**PROMPT**
Of the records that follow, copy only the lines from the line containing "- destruct fuel as [|fuel]; [simpl" to the line containing "app_nil_r in H.", both included, exactly as written.

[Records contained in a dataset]

Lemma reads_scalar j : (∀ l, j ≠ JArray l) → (∀ fs, j ≠ JObject fs) → reads j.
Proof.
  intros Ha Ho fuel d t Hp Hd Hdepth Ht Hf. destruct j as [|b|n|s|s|l|fs].
  - destruct fuel as [|fuel]; [simpl in Hf; lia|]. exact (keyword_app (text "ull") JNull t).
  - destruct fuel as [|fuel]; [destruct b; simpl in Hf; lia|].
    destruct b; [exact (keyword_app (text "rue") (JBool true) t)|].
    exact (keyword_app (text "alse") (JBool false) t).
  - destruct (print_int_head n) as (c & r & Heq & _). apply parse_value_number; [|..|done|done].
    + simpl. by rewrite Heq.
    + simpl. pose proof (parse_print_int n [] I) as H. by rewrite app_nil_r in H.
  - simpl in Hp. apply bool_decide_eq_true in Hp. apply parse_value_number; [|done|done|done].
    simpl. intros Heq. by rewrite Heq in Hp.
  - destruct (scan_print_string s t Hp) as [Heq Hscan]. destruct fuel as [|fuel]; [simpl in Hf; lia|].
    cbn [json_print]. rewrite Heq. cbn [parse_value]. rewrite skip_spaces_value by by repeat split.
    rewrite decide_True by done. rewrite Hscan. simpl.
    by rewrite String.string_of_list_byte_of_string.
  - by destruct (Ha l).
  - by destruct (Ho fs).
Qed.

Lemma reads_all j : reads j.
Proof.
  induction j as [| | | | |l Hl|fs Hfs] using json_nested_ind; try (by apply reads_scalar);
    [by apply reads_array|by apply reads_object].
Qed.

Definition json_text (j : json) : string := String.string_of_list_byte (json_print j).

(** Any printable document, nested at most [maxDepth] deep, reads back from its text. *)
Lemma json_parse_print j :
  printable j = true → json_depth j ≤ maxDepth → json_parse (json_text j) = Ok j.
Proof.
  intros Hp Hd. unfold json_parse, json_text, parse_text, text.
  rewrite String.list_byte_of_string_of_list_byte.
  pose proof (reads_all j (enough (json_print j)) 0 [] Hp) as Hr. rewrite app_nil_r in Hr.
  rewrite Hr; [done|lia|lia|done|]. unfold enough. lia.
Qed.

(** The same for one with a newline after it, as an encoder of the package writes it. *)
Lemma json_parse_print_line j :
  printable j = true → json_depth j ≤ maxDepth →
  json_parse (String.string_of_list_byte (json_print j ++ [x0a])) = Ok j.
Proof.
  intros Hp Hd. unfold json_parse, parse_text, text.
  rewrite String.list_byte_of_string_of_list_byte.
  pose proof (reads_all j (enough (json_print j ++ [x0a])) 0 [x0a] Hp) as Hr.
  rewrite Hr; [done|lia|lia|by apply delimited_in|]. unfold enough. rewrite length_app. lia.
Qed.

(** *** The parser's fuel *)

(** Reading consumes the text, so a text of length n needs no more than 2n + 1 steps. *)
Lemma before_rest p r s t : before p r = Some (s, t) → ∃ s', r = Some (s', t).
Proof. destruct r as [[s' t']|]; simpl; [|done]. intros [= _ <-]. by exists s'. Qed.

Lemma scan_string_rest n bs s r : scan_string n bs = Some (s, r) → (length r < length bs)%nat.
Proof.
  revert n s. induction bs as [bs IH] using (induction_ltof1 _ length). unfold ltof in IH. intros n s.
  assert (∀ p m bs', (length bs' < length bs)%nat → before p (scan_string m bs') = Some (s, r) →
    (length r < length bs)%nat) as Hnext.
  { intros p m bs' Hlt [s' Hs]%before_rest. pose proof (IH bs' Hlt m s' Hs). lia. }
  destruct bs as [|c t]; [done|]. cbn [scan_string].
  destruct n as [|n]; [|apply Hnext; simpl; lia].
  case_decide; [intros [= _ <-]; simpl; lia|].
  case_decide; [|case_match; [done|]; case_match; apply Hnext; simpl; lia].
  destruct t as [|e t]; [done|]. case_decide.
  - destruct t as [|h1 [|h2 [|h3 [|h4 t]]]]; try done.
    destruct (hex4 h1 h2 h3 h4) as [u|]; [|done]. cbn [mbind option_bind].
    destruct (is_surrogate u); [|apply Hnext; simpl; lia].
    destruct t as [|s1 [|s2 [|l1 [|l2 [|l3 [|l4 t]]]]]]; try (apply Hnext; simpl; lia).
    destruct (if decide _ then _ else _); [|apply Hnext; simpl; lia].
    case_match; apply Hnext; simpl; lia.
  - destruct (simple_escape e); [|done]. apply Hnext; simpl; lia.
Qed.

Lemma skip_spaces_rest bs : (length (skip_spaces bs) ≤ length bs)%nat.
Proof. induction bs as [|c bs IH]; simpl; [lia|]. destruct (is_space c); simpl; lia. Qed.

Lemma digits_rest bs u r : digits bs = (u, r) →
  (length r ≤ length bs)%nat ∧ (u ≠ Decimal.Nil → (length r < length bs)%nat).
Proof.
  revert u r. induction bs as [|c bs IH]; intros u r; simpl; [by intros [= <- <-]|].
  destruct (digit_of c); [|intros [= <- <-]; simpl; split; [lia|done]].
  destruct (digits bs) as [u' r'] eqn:Hd. intros [= _ <-].
  destruct (IH _ _ eq_refl). split; intros; lia.
Qed.

Lemma parse_frac_rest bs b r : parse_frac bs = Some (b, r) → (length r ≤ length bs)%nat.
Proof.
  destruct bs as [|c bs]; simpl; [by intros [= _ <-]|].
  case_decide; [|by intros [= _ <-]]. destruct (digits bs) as [u r'] eqn:Hd.
  apply digits_rest in Hd as [Hd _]. destruct u; intros; simplify_eq; lia.
Qed.

Lemma parse_exp_rest bs b r : parse_exp bs = Some (b, r) → (length r ≤ length bs)%nat.
Proof.
  destruct bs as [|c bs]; simpl; [by intros [= _ <-]|].
  case_decide; [|by intros [= _ <-]]. destruct (digits (skip_sign bs)) as [u r'] eqn:Hd.
  apply digits_rest in Hd as [Hd _].
  assert (length (skip_sign bs) ≤ length bs)%nat by (destruct bs; simpl; [lia|case_decide; simpl; lia]).
  destruct u; intros; simplify_eq; lia.
Qed.

Lemma parse_number_rest bs j r : parse_number bs = Some (j, r) → (length r < length bs)%nat.
Proof.
  unfold parse_number. destruct (minus_sign bs) as [neg t] eqn:Hs.
  assert (length t ≤ length bs)%nat as Ht.
  { destruct bs as [|c bs]; simpl in Hs; [by simplify_eq|]. case_decide; simplify_eq; simpl; lia. }
  destruct (digits t) as [u r1] eqn:Hd. apply digits_rest in Hd as [_ Hd].
  destruct (int_part u) eqn:Hu; [|done].
  specialize (Hd ltac:(by intros ->)).
  intros ([frac r2] & Hf%parse_frac_rest & ([ex r3] & He%parse_exp_rest & Hp)%bind_Some)%bind_Some.
  case_match; simplify_eq; lia.
Qed.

**ANSWER TO THE PROBLEM**
  - destruct fuel as [|fuel]; [simpl in Hf; lia|]. exact (keyword_app (text "ull") JNull t).
  - destruct fuel as [|fuel]; [destruct b; simpl in Hf; lia|].
    destruct b; [exact (keyword_app (text "rue") (JBool true) t)|].
    exact (keyword_app (text "alse") (JBool false) t).
  - destruct (print_int_head n) as (c & r & Heq & _). apply parse_value_number; [|..|done|done].
    + simpl. by rewrite Heq.
    + simpl. pose proof (parse_print_int n [] I) as H. by rewrite app_nil_r in H.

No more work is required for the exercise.